Comment définiriez-vous l’e-réputation et quels sont les enjeux aujourd'hui ?
"L’e-réputation, c’est d’abord les traces visibles d’un sujet sur internet. Ces traces peuvent être volontairement produites, mais également induites, c’est-à-dire produites par des tiers. S’agissant des enjeux qui en découlent, tout dépend de l’angle sous lequel on regarde. Si on se place au niveau d’un individu, le premier enjeu est communicationnel. Le “personal branding” correspond ainsi à considérer une personne comme une marque à valoriser. Mais si on prend de la hauteur, on se rend compte que l’e-réputation affecte l’identité d’un individu. Le sociologue américain Erving Goffman avait été le premier à nous montrer que tout individu est constitué d’une pluralité d’identités : vous êtes, par exemple, l’enfant de vos parents, le partenaire de votre conjoint, mais encore un salarié de votre entreprise et, jusqu’à présent, ces différentes identités étaient cloisonnées. Aujourd’hui, à travers le web, la pluralité d’identités qui caractérise un individu se retrouve dans un même espace. Le véritable enjeu pour un individu est d’y faire cohabiter ses différentes identités. Le troisième enjeu est juridique, avec la protection des données personnelles. Aujourd’hui, on signe parfois des “chèques en blanc” numériquement. Lorsqu’on rencontre un problème avec un géant du net, américain en général, les droits de différents territoires se trouvent en conflit. Comment faire cohabiter ces droits, en sachant que deux paradigmes s’opposent : en France et en Europe, de manière générale, on va privilégier la protection de la vie privée, alors qu’aux Etats-Unis, c’est le droit à l’information qui est privilégié. Ces questions font l’objet de nombreux débats. Pour une entreprise, en revanche, il s’agit plutôt de se demander si l’e-réputation de sa société est une menace ou une opportunité, plutôt que de s’intéresser à la question de “privacy”. L’enjeu est d’éviter de subir une communication non désirée. Il faut être acteur de sa communication, et il est nécessaire de déployer son propre écosystème web."

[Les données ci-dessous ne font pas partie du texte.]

Lemma reads_mapM_each {I A : Type} (body : I -> M A) (c : nat) (xs : list I) :
  (forall i, reads_clock (body i) c) ->
  reads_clock (mapM body xs) (c * List.length xs).
Proof.
  intros Hb. induction xs as [|i xs IH]; cbn [mapM].
  - replace (c * List.length (@nil I))%nat with 0%nat by (cbn; lia). apply reads_ret.
  - eapply (reads_bind _ _ c (c * List.length xs)); [apply Hb | | cbn [List.length]; lia].
    intros a.
    eapply (reads_bind _ _ (c * List.length xs) 0); [apply IH | | lia].
    intros out. apply reads_ret.
Qed.

(** A loop that appends one element and reads the clock [c] times per
    round. *)
Lemma foldM_members {I A : Type} (body : list A -> I -> M (list A)) (c : nat)
      (Q : nat -> I -> A -> Prop) (xs : list I) :
  (forall acc i w,
      returns (body acc i) w
        (fun acc' w' => ticks w' = (ticks w + c)%nat
                        /\ exists e, acc' = (acc ++ [e])%list /\ Q (ticks w) i e)) ->
  forall acc w,
    returns (foldM body xs acc) w
      (fun out w' =>
         ticks w' = (ticks w + c * List.length xs)%nat
         /\ exists es,
             out = (acc ++ es)%list
             /\ List.length es = List.length xs
             /\ forall k i, nth_error xs k = Some i ->
                  exists e, nth_error es k = Some e /\ Q (ticks w + c * k)%nat i e).
Proof.
  intros Hbody. induction xs as [|i xs IH]; intros acc w; cbn [foldM].
  - apply returns_ret. split; [cbn; lia|]. exists []. rewrite app_nil_r.
    repeat split. intros [|k] j Hk; discriminate Hk.
  - eapply returns_bind; [apply Hbody|].
    intros acc' w1 (Ht & e & -> & He).
    eapply returns_mono; [apply IH|].
    cbv beta. intros out w2 (Ht2 & es & -> & Hlen & Hall). split.
    + cbn [List.length]. lia.
    + exists (e :: es). rewrite <- app_assoc. repeat split.
      * cbn. now rewrite Hlen.
      * intros [|k] j Hk; cbn [nth_error] in *.
        -- injection Hk as <-. exists e. split; [reflexivity|].
           now replace (ticks w + c * 0)%nat with (ticks w) by lia.
        -- destruct (Hall k j Hk) as (e' & He' & Hq). exists e'. split; [exact He'|].
           now replace (ticks w + c * S k)%nat with (ticks w1 + c * k)%nat by lia.
Qed.

Section Clock.

Variable E : Env.

Lemma reads_draw : reads_clock (draw E) 0.
Proof. intros w a w' H. injection H as _ <-. cbn. lia. Qed.

Lemma reads_fake (k : fake_kind) : reads_clock (fake E k) 0.
Proof. intros w a w' H. injection H as _ <-. cbn. lia. Qed.

Lemma reads_now : reads_clock (now E) 1.
Proof. intros w a w' H. injection H as _ <-. cbn. lia. Qed.

Lemma reads_randint (a b : Z) : reads_clock (randint E a b) 0.
Proof.
  eapply reads_bind; [apply reads_draw | intros; apply reads_ret | reflexivity].
Qed.

Lemma reads_choice {A : Type} (d : A) (xs : list A) : reads_clock (choice E d xs) 0.
Proof.
  eapply reads_bind; [apply reads_draw | intros; apply reads_ret | reflexivity].
Qed.

Lemma reads_sample_loop {A : Type} (d : A) (k : nat) (pool : list A) :
  reads_clock (sample_loop E d k pool) 0.
Proof.
  revert pool; induction k as [|k IH]; intros pool; cbn [sample_loop];
    [apply reads_ret|].
  eapply reads_bind; [apply reads_draw | | reflexivity]. intros n.
  eapply reads_bind; [apply IH | intros; apply reads_ret | reflexivity].
Qed.

Lemma reads_sample {A : Type} (d : A) (population : list A) (k : Z) :
  reads_clock (sample E d population k) 0.
Proof.
  unfold sample. destruct (_ || _); [apply reads_raise | apply reads_sample_loop].
Qed.

Lemma reads_round_uniform : reads_clock (round_uniform_3_4 E) 0.
Proof.
  eapply reads_bind; [apply reads_draw | intros; apply reads_ret | reflexivity].
Qed.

Dans l’ouvrage collectif que vous avez dirigé “E-réputation, regards croisés sur une notion émergente” (Lextenso éditions, 2015), vous affirmez que l’e-réputation est un enjeu de société…
"Aujourd’hui, que vous soyez actif sur le web ou non, l’e-réputation est un phénomène qui nous concerne tous. Tout le monde peut en effet poster des contenus sur vous sur internet. Mais la liberté de communication des uns n’est pas sans conséquence sur l’e-réputation des autres. En outre, ce que j’appelle la “colonisation numérique” est quelque chose qui peut se faire à votre insu. Il s’agit d’un enjeu de société car les traces numériques que nous laissons aujourd’hui sont en quelque sorte indélébiles. On pourrait penser qu’il y a une masse si importante de flux qu’au bout d’un certain moment, ces traces vont s’effacer, mais c’est faux. Quel impact social et sociologique peut avoir l’identité numérique d’une personne, créée dès sa vie intra-utérine, sur elle à l’âge adulte, quand on sait que des parents “partagent” leur échographie sur les réseaux sociaux par exemple ? Il s’agit là d’un réel enjeu de société et tout un chacun doit façonner son identité numérique de telle sorte que les contributions des uns et des autres n’engendrent pas une e-réputation subie. "

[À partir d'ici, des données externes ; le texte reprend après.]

(** *** The inner loop ends *)

Lemma sentence_at_snoc st D p r :
  r < length st → sentence_at (st ++ [D]) p r = sentence_at st p r.
Proof. intros Hr. unfold sentence_at. by rewrite lookup_app_l. Qed.

Lemma in_knowledge_append s D ai :
  well_formed ai →
  in_knowledge s (append D ai) = in_knowledge s ai || Sentence.eqb D s.
Proof.
  intros Hwf. unfold in_knowledge, append; simpl. rewrite existsb_app. f_equal.
  - unfold well_formed in Hwf. induction (knowledge ai) as [|a k IH]; [done|].
    simpl. rewrite sentence_at_snoc by (apply Hwf; by left).
    f_equal. apply IH. intros r Hr. apply Hwf. by right.
  - simpl. unfold sentence_at.
    rewrite (list_lookup_middle (store ai) [] D) by done. apply orb_false_r.
Qed.

Lemma in_knowledge_lookup ai i o B :
  knowledge ai !! i = Some o → store ai !! o = Some B →
  in_knowledge B ai = true.
Proof.
  intros Hi Ho. unfold in_knowledge. apply existsb_exists. exists o. split.
  - apply list_elem_of_In. by eapply list_elem_of_lookup_2.
  - unfold sentence_at. rewrite Ho. apply eqb_refl.
Qed.

(** Resolving [A] against the sentence derived from [A] and [B] gives [B]
    back, which is in the base already. *)
Lemma candidate_candidate A B :
  Sentence.cells B ⊆ Sentence.cells A → candidate A (candidate A B) = B.
Proof.
  intros Hsub. destruct A as [cA nA], B as [cB nB]. unfold candidate; simpl in *.
  unfold Sentence.init. f_equal; [|lia].
  apply set_eq. intros x. rewrite !elem_of_difference.
  destruct (decide (x ∈ cB)); set_solver.
Qed.

Lemma well_formed_append D ai : well_formed ai → well_formed (append D ai).
Proof.
  unfold well_formed; simpl. intros Hwf r Hr. rewrite length_app; simpl.
  apply elem_of_app in Hr as [Hr|Hr]; [apply Hwf in Hr; lia|].
  apply list_elem_of_singleton in Hr. lia.
Qed.

Lemma subset_loop_total r A n0 fuel i ai :
  well_formed ai → store ai !! r = Some A →
  n0 ≤ length (knowledge ai) →
  (∀ j o B, n0 ≤ j → knowledge ai !! j = Some o → store ai !! o = Some B →
            appends A B ai = false) →
  length (knowledge ai) - i + (n0 - i) < fuel →
  ∃ ai', subset_loop fuel r i ai = Some ai' ∧ well_formed ai'.
Proof.
  revert i ai. induction fuel as [|fuel IH]; intros i ai Hwf HA Hn0 Hset Hfuel;
    [lia|].
  simpl. destruct (knowledge ai !! i) as [o|] eqn:Hi; [|by exists ai].
  assert (Hlt : i < length (knowledge ai)) by by eapply lookup_lt_Some.
  assert (Ho : o < length (store ai)).
  { apply Hwf. by eapply list_elem_of_lookup_2. }
  apply lookup_lt_is_Some in Ho as [B HB].
  rewrite (subset_step_eq r o ai A B HA HB). simpl.
  destruct (appends A B ai) eqn:Happ.
  - assert (Hin0 : i < n0).
    { destruct (decide (i < n0)) as [|Hge]; [done|].
      rewrite (Hset i o B) in Happ; [done|lia|done..]. }
    apply andb_true_iff in Happ as [Hres Hnew].
    apply resolves_spec in Hres as [Hne Hsub].
    apply IH.
    + by apply well_formed_append.
    + simpl. by apply lookup_app_l_Some.
    + simpl. rewrite length_app. lia.
    + simpl. intros j o' B' Hj Hj' Ho'. unfold appends.
      rewrite in_knowledge_append by done.
      apply lookup_snoc_Some in Hj' as [[Hjlt Hj']|[_ <-]].
      * assert (Ho'' : o' < length (store ai)).
        { apply Hwf. by eapply list_elem_of_lookup_2. }
        rewrite lookup_app_l in Ho' by done.
        specialize (Hset j o' B' Hj Hj' Ho'). unfold appends in Hset.
        apply andb_false_iff in Hset as [->|Hk]; [done|].
        apply negb_false_iff in Hk. rewrite Hk. simpl. apply andb_false_r.
      * rewrite (list_lookup_middle (store ai) [] _) in Ho' by done.
        inversion Ho'; subst B'. rewrite candidate_candidate by done.
        rewrite (in_knowledge_lookup ai i o B) by done. simpl.
        apply andb_false_r.
    + simpl. rewrite length_app. simpl. lia.
  - apply IH; [done..|lia].
Qed.

(** The loop of lines 233-240 ends within the iterations it is given. *)
Lemma subset_loop_terminates r ai :
  well_formed ai → r < length (store ai) →
  ∃ ai', subset_loop (subset_fuel ai) r 0 ai = Some ai' ∧ well_formed ai'.
Proof.
  intros Hwf Hr. apply lookup_lt_is_Some in Hr as [A HA].
  apply (subset_loop_total r A (length (knowledge ai))); [done..| |].
  - intros j o B Hj Hlook. apply lookup_lt_Some in Hlook. lia.
  - unfold subset_fuel. lia.
Qed.

(** *** The order in which a set of cells is marked

    [for cell in sentence_safes: self.mark_safe(cell)] goes through a Python
    set in an order of its own; [infer_step] takes the order of [elements].
    The state the loop ends in does not depend on it. *)

Lemma sentence_mark_safe_comm c1 c2 s :
  Sentence.mark_safe c1 (Sentence.mark_safe c2 s)
  = Sentence.mark_safe c2 (Sentence.mark_safe c1 s).
Proof.
  destruct s as [X n]. unfold Sentence.mark_safe; simpl.
  repeat (case_bool_decide; simpl in * ); f_equal; set_solver.
Qed.

Lemma sentence_mark_mine_comm c1 c2 s :
  Sentence.mark_mine c1 (Sentence.mark_mine c2 s)
  = Sentence.mark_mine c2 (Sentence.mark_mine c1 s).
Proof.
  destruct s as [X n]. unfold Sentence.mark_mine; simpl.
  repeat (case_bool_decide; simpl in * ); f_equal; try lia; set_solver.
Qed.

Lemma for_each_sentence_comm m1 m2 k st :
  (∀ s, m1 (m1 s) = m1 s) → (∀ s, m2 (m2 s) = m2 s) →
  (∀ s, m1 (m2 s) = m2 (m1 s)) →
  for_each_sentence m1 k (for_each_sentence m2 k st)
  = for_each_sentence m2 k (for_each_sentence m1 k st).
Proof.
  intros H1 H2 H12. apply list_eq. intros i.
  rewrite !for_each_sentence_lookup by done.
  case_decide; [|done]. destruct (st !! i); simpl; [|done]. by rewrite H12.
Qed.

Lemma mark_safe_comm c1 c2 ai :
  mark_safe c1 (mark_safe c2 ai) = mark_safe c2 (mark_safe c1 ai).
Proof.
  unfold mark_safe; simpl. f_equal; [set_solver|].
  apply for_each_sentence_comm;
    auto using mark_safe_idemp, sentence_mark_safe_comm.
Qed.

Lemma mark_mine_comm c1 c2 ai :
  mark_mine c1 (mark_mine c2 ai) = mark_mine c2 (mark_mine c1 ai).
Proof.
  unfold mark_mine; simpl. f_equal; [set_solver|].
  apply for_each_sentence_comm;
    auto using mark_mine_idemp, sentence_mark_mine_comm.
Qed.

Lemma foldl_marks_permutation (mark : Cell → t → t) l1 l2 ai :
  (∀ c1 c2 ai, mark c1 (mark c2 ai) = mark c2 (mark c1 ai)) →
  l1 ≡ₚ l2 →
  foldl (λ ai cell, mark cell ai) ai l1 = foldl (λ ai cell, mark cell ai) ai l2.
Proof.
  intros Hcomm Hperm. revert ai.
  induction Hperm as [|c l1 l2 _ IH|c1 c2 l|l1 l2 l3 _ IH1 _ IH2]; intros ai;
    simpl.
  - done.
  - apply IH.
  - by rewrite Hcomm.
  - by rewrite IH1.
Qed.

Lemma marks_safe_any_order (l : list Cell) ai (X : gset Cell) :
  l ≡ₚ elements X →
  foldl (λ ai cell, mark_safe cell ai) ai l
  = foldl (λ ai cell, mark_safe cell ai) ai (elements X).
Proof. apply foldl_marks_permutation, mark_safe_comm. Qed.

Lemma marks_mine_any_order (l : list Cell) ai (X : gset Cell) :
  l ≡ₚ elements X →
  foldl (λ ai cell, mark_mine cell ai) ai l
  = foldl (λ ai cell, mark_mine cell ai) ai (elements X).
Proof. apply foldl_marks_permutation, mark_mine_comm. Qed.

End store.

(** ** [add_knowledge] on a consistent board *)

Section inference.
Import MinesweeperAI.
Implicit Types (ai : MinesweeperAI.t) (s : Sentence) (c cell d : Cell)
  (r : ref) (M : gset Cell) (g : Minesweeper.t).

(** One round of the outer loop returns, and keeps what the agent knows
    true. *)
Lemma infer_step_sound M r ai :
  sound M ai → r < length (store ai) →
  ∃ ai', infer_step r ai = Some ai' ∧ sound M ai'
    ∧ length (store ai) ≤ length (store ai')
    ∧ height ai' = height ai ∧ width ai' = width ai.
Proof.
  intros Hs Hr. pose proof Hr as Hr'.
  apply lookup_lt_is_Some in Hr' as [s Hlook].
  unfold infer_step. rewrite Hlook. simpl.
  set (ai1 := foldl (λ ai cell, mark_safe cell ai) ai
                (elements (Sentence.known_safes s).1)).
  set (ai2 := foldl (λ ai cell, mark_mine cell ai) ai1
                (elements (Sentence.known_mines s).1)).
  assert (Ht : true_sentence M s) by (destruct Hs; eauto).
  assert (Hs1 : sound M ai1).
  { apply sound_marks_safe; [|done]. intros c Hc%elem_of_elements.
    by eapply true_known_safes. }
  assert (Hs2 : sound M ai2).
  { apply sound_marks_mine; [|done]. intros c Hc%elem_of_elements.
    by eapply true_known_mines. }
  destruct (marks_safe_knowledge (elements (Sentence.known_safes s).1) ai)
    as (_ & Hl1 & Hh1 & Hw1).
  destruct (marks_mine_knowledge (elements (Sentence.known_mines s).1) ai1)
    as (_ & Hl2 & Hh2 & Hw2).
  fold ai1 in Hl1, Hh1, Hw1. fold ai2 in Hl2, Hh2, Hw2.
  pose proof (sound_drop_empty M ai2 Hs2) as Hs3.
  destruct (subset_loop_terminates r (drop_empty ai2)) as (ai' & Hloop & _).
  { by destruct Hs3. }
  { simpl. lia. }
  exists ai'. split; [done|].
  apply (sound_subset_loop M) in Hloop as (? & Hlen & Hh & Hw); [|done].
  simpl in *. split_and!; [done|lia|congruence..].
Qed.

Comment construire et maîtriser son image personnelle sur le web ?
"Dans une logique professionnelle, il faut dans un premier temps développer un “écosystème web” : il est nécessaire d’être acteur de son e-réputation, d’investir les réseaux sociaux et les sites internet, c’est-à-dire avoir un message communicationnel précis à destination du public concerné. Il s’agit de savoir quel est le bon canal à utiliser pour faire passer de l’information et le message désiré. On en revient aux principes de base de la communication. Un individu doit, quant à lui, déterminer les frontières de sa vie privée, de son intimité. Jusqu’où sommes-nous prêts à donner de l’information qui puisse être gérable par nos soins ? On parle souvent de “story telling” : on raconte une histoire. Ce qui compte sur le web est ce qui y est visible. Or, ce qui est visible correspond à ce qui est publié et indexé en premier sur Google. Il faut faire en sorte qu’il ne s’agisse que de ce qui est publié par soi-même, ou repris par nos influenceurs."
L’e-réputation est-elle aussi importante pour des étudiants ? Comment peuvent-ils agir positivement dessus et, à contrario, quelles sont les mauvaises pratiques à éviter ?

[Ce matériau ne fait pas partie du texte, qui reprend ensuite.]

(** What a provider answers to a search, read off its reply.  TheMealDB
    answers with its matches under [meals], or with no such property when it
    has none. *)
Definition mealdb_results (up : Backend.upstream) : result value :=
  data ← Backend.fetchFromMealDb up;
  Ok (coalesce (member_opt data "meals") (Arr [])).

(** A search is filtered when it has a diet or intolerances. *)
Definition filtered (q : Backend.search_query) : bool :=
  truthy (Backend.or_default (Backend.of_param (Backend.diet q)) (Str ""))
  || truthy (Backend.or_default (Backend.of_param (Backend.intolerances q)) (Str "")).

(** Spoonacular is not asked without its key.  To a search by ingredients it
    answers with the array of its matches; to a filtered search, with an
    object that has them under [results], and each match is kept as the card
    that [mapComplexSearchResult] makes of it.  A reply of another shape
    counts as no match. *)
Definition spoonacular_results (e : Backend.env) (up : Backend.upstream)
    (q : Backend.search_query) : result value :=
  if String.eqb (Backend.SPOONACULAR_API_KEY e) ""
  then Throw "Spoonacular API key is not configured"
  else
    match Backend.fetchJson (Backend.spoonacular_reply up) with
    | Throw message => Throw message
    | Ok (Arr matches) => Ok (if filtered q then Arr [] else Arr matches)
    | Ok (Obj fields) =>
        match filtered q, own fields "results" with
        | true, Some (Arr matches) =>
            match mapM Backend.mapComplexSearchResult matches with
            | Ok cards => Ok (Arr cards)
            | Throw message => Throw message
            end
        | _, _ => Ok (Arr [])
        end
    | Ok _ => Ok (Arr [])
    end.

(** A provider is queried when it is the selected source, or both are. *)
Definition queried (provider selected : string) : bool :=
  String.eqb selected provider || String.eqb selected "both".

(** What a queried provider leaves in the payload: the array it answered
    with and no error, or the empty array and, unless it is empty, the
    message of its failure. *)
Inductive settled (answer : result value) (field : value) (error : option value) : Prop :=
  | answered (v : value) :
      answer = Ok v → field = v → error = None → settled answer field error
  | failed (message : string) :
      answer = Throw message → field = Arr [] →
      error = (if String.eqb message "" then None else Some (Str message)) →
      settled answer field error.

(** The answer of Spoonacular to a recipe id that it does not know. *)
Definition no_such_recipe : Backend.response :=
  {| Backend.status := 404;
     Backend.text := Ok "A recipe with the id 999999999 does not exist.";
     Backend.json := Throw "Unexpected token 'A', is not valid JSON" |}.

(** Sample requests: a server with and without its Spoonacular key, a search on both
    providers, a meal of TheMealDB, and answers with and without matches. *)
Definition with_key : Backend.env :=
  {| Backend.SPOONACULAR_API_KEY := "key"; Backend.OPENAI_API_KEY := "" |}.

Definition without_key : Backend.env :=
  {| Backend.SPOONACULAR_API_KEY := ""; Backend.OPENAI_API_KEY := "" |}.

Definition search_for (text : string) : Backend.search_query :=
  {| Backend.ingredients := Backend.Once text; Backend.q_source := Backend.Absent;
     Backend.diet := Backend.Absent; Backend.intolerances := Backend.Absent |}.

Definition answers (data : value) : Backend.fetched :=
  Backend.Resolved {| Backend.status := 200; Backend.text := Ok ""; Backend.json := Ok data |}.

Definition arrabiata : value :=
  Obj [("idMeal", Str "52771"); ("strMeal", Str "Spicy Arrabiata Penne");
       ("strInstructions", Str "1. Boil the penne. 2. Stir in the sauce.");
       ("strIngredient1", Str "penne rigate"); ("strMeasure1", Str "1 pound");
       ("strIngredient2", Str "olive oil"); ("strMeasure2", Str "1/4 cup")].

Definition one_meal_no_recipe : Backend.upstream :=
  {| Backend.mealdb_reply := answers (Obj [("meals", Arr [arrabiata])]);
     Backend.spoonacular_reply := answers (Arr []);
     Backend.openai_reply := Throw "" |}.

Definition recipe_unknown : Backend.upstream :=
  {| Backend.mealdb_reply := Backend.Rejected "fetch failed";
     Backend.spoonacular_reply := Backend.Resolved no_such_recipe;
     Backend.openai_reply := Throw "" |}.

Definition no_meal_no_recipe : Backend.upstream :=
  {| Backend.mealdb_reply := answers (Obj [("meals", Null)]);
     Backend.spoonacular_reply := answers (Arr []);
     Backend.openai_reply := Throw "" |}.



(** What one item of [items] does to the set of the shopping list. *)
Definition add_item (uniqueItems : list string) (item : option string) : list string :=
  match item with
  | Some text =>
      if String.eqb text "" then uniqueItems else Frontend.set_add uniqueItems text
  | None => uniqueItems
  end.

(** The composite keys of a collection of favorites, in its order. *)
Definition keys (l : list Frontend.favorite) : list string :=
  Frontend.buildFavoriteKey <$> l.

(** With a user signed in, the favorites of the client are those of the
    hosted table, whose rows have distinct ids, none of them empty. *)
Definition synced (user : option string) (st : Frontend.store) : Prop :=
  match user with
  | None => True
  | Some uid =>
      Frontend.favorites st
      = Frontend.of_row <$> Frontend.select_favorites uid (Frontend.table st)
      ∧ NoDup (Frontend.row_id <$> Frontend.table st)
      ∧ Forall (λ r, Frontend.row_id r ≠ "") (Frontend.table st)
  end.

(** With a user signed in, the requests of one toggle go through: none
    answers with an error, the favorite has the columns that may not be null,
    and the id drawn for a new row is a new one. *)
Definition accepted (user : option string) (n : Frontend.favorite)
    (c : Frontend.calls) (st : Frontend.store) : Prop :=
  match user with
  | None => True
  | Some _ =>
      Frontend.write_error c = false ∧ Frontend.read_error c = false
      ∧ Frontend.pnullish (Frontend.id n) = false
      ∧ Frontend.pnullish (Frontend.source n) = false
      ∧ Frontend.pnullish (Frontend.title n) = false
      ∧ Frontend.generated_id c ≠ ""
      ∧ Frontend.generated_id c ∉ Frontend.row_id <$> Frontend.table st
  end.

(** A summary of a meal of TheMealDB, an empty store, and the requests of
    two toggles that go through. *)
Definition penne : Frontend.summary :=
  {| Frontend.s_id := PStr "52771"; Frontend.s_title := PStr "Spicy Arrabiata Penne";
     Frontend.s_image := PUndefined; Frontend.s_source := PStr "mealdb";
     Frontend.s_sourceUrl := PUndefined; Frontend.idMeal := PUndefined;
     Frontend.strMeal := PUndefined; Frontend.strMealThumb := PUndefined;
     Frontend.strSource := PUndefined; Frontend.strYoutube := PUndefined |}.

Definition nothing_saved : Frontend.store :=
  {| Frontend.favorites := []; Frontend.table := [] |}.

Definition goes_through (rid : string) : Frontend.calls :=
  {| Frontend.write_error := false; Frontend.read_error := false;
     Frontend.generated_id := rid |}.

(** The favorite that [penne] normalizes to, the same recipe as it was saved
    under another title, and a favorite of Spoonacular. *)
Definition penne_favorite : Frontend.favorite :=
  {| Frontend.id := PStr "52771"; Frontend.title := PStr "Spicy Arrabiata Penne";
     Frontend.image := PUndefined; Frontend.source := PStr "mealdb";
     Frontend.sourceUrl := PStr ""; Frontend._supabaseId := PUndefined |}.

Definition penne_saved : Frontend.favorite :=
  {| Frontend.id := PStr "52771"; Frontend.title := PStr "Arrabiata";
     Frontend.image := PStr "penne.jpg"; Frontend.source := PStr "mealdb";
     Frontend.sourceUrl := PStr "https://example.org/penne";
     Frontend._supabaseId := PUndefined |}.

Definition risotto : Frontend.favorite :=
  {| Frontend.id := PNum "715538"; Frontend.title := PStr "Risotto";
     Frontend.image := PUndefined; Frontend.source := PStr "spoonacular";
     Frontend.sourceUrl := PStr ""; Frontend._supabaseId := PUndefined |}.

(** A collection kept on the device. *)
Definition on_device (l : list Frontend.favorite) : Frontend.store :=
  {| Frontend.favorites := l; Frontend.table := [] |}.

(** Rows of one user in the hosted table. *)
Definition penne_row : Frontend.row :=
  {| Frontend.row_id := "row-1"; Frontend.user_id := "user-1";
     Frontend.recipe_id := PStr "52771"; Frontend.row_source := PStr "mealdb";
     Frontend.row_title := PStr "Arrabiata"; Frontend.row_image := PNull;
     Frontend.source_url := PNull |}.

Definition risotto_row : Frontend.row :=
  {| Frontend.row_id := "row-0"; Frontend.user_id := "user-1";
     Frontend.recipe_id := PStr "715538"; Frontend.row_source := PStr "spoonacular";
     Frontend.row_title := PStr "Risotto"; Frontend.row_image := PNull;
     Frontend.source_url := PNull |}.

(** A client in step with the hosted table, and one that has not read the
    row that another device has written. *)
Definition in_step : Frontend.store :=
  {| Frontend.favorites :=
       Frontend.of_row <$> Frontend.select_favorites "user-1" [risotto_row; penne_row];
     Frontend.table := [risotto_row; penne_row] |}.

Definition stale_client : Frontend.store :=
  {| Frontend.favorites := []; Frontend.table := [penne_row] |}.

(** A card with [used] ingredients at hand and [missed] ones to buy. *)
Definition card_with (used missed : nat) : Frontend.card :=
  let item := {| Frontend.name := Some "salt"; Frontend.original := None |} in
  {| Frontend.usedIngredients := Some (replicate used item);
     Frontend.missedIngredients := Some (replicate missed item) |}.

(** A token of an ingredient list: not empty, no white space at its ends,
    no comma. *)
Definition clean (t : string) : Prop := t ≠ "" ∧ tight t ∧ comma_free t.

"Bien sûr que l’é-réputation est aussi importante pour les étudiants, si ce n’est plus que pour les autres individus, car leur avenir n’est pas tracé ! Ils doivent se soucier en permanence de l’image d’eux-mêmes qu’ils renvoient sur le web. La frontière entre “vivre avec son temps” et être surreprésenté sur internet est parfois ténue. C’est une chose de passer une soirée avec des amis, c’en est une autre que d’être “tagué” sur une photo “postée” sur tous les réseaux sociaux. Il est évident que ces mises en garde doivent être apportées par une éducation numérique, à l’école et sur les bancs de l’université. Mon conseil est la vigilance. Il faut par exemple éviter, dans la mesure du possible, la publication de photos, la signature de pétitions avec sa réelle identité. Utiliser un pseudo n’enlève rien à la valeur de l’engagement. Le fait de s’engager en politique n’est pas gênant en soi, mais il faut bien comprendre que demain, cela peut avoir une incidence dans un cadre professionnel. Il faut pouvoir s’exprimer tout en se préservant. Autre mise en garde : ne pas se laisser absorber par l’effet de groupe, qui peut être démultiplié sur internet. De plus, le web a tendance à générer de l'instantanéité. Mais il y a un moment essentiel : celui du temps incompressible de la réflexion. Il existera toujours, et heureusement d’ailleurs !"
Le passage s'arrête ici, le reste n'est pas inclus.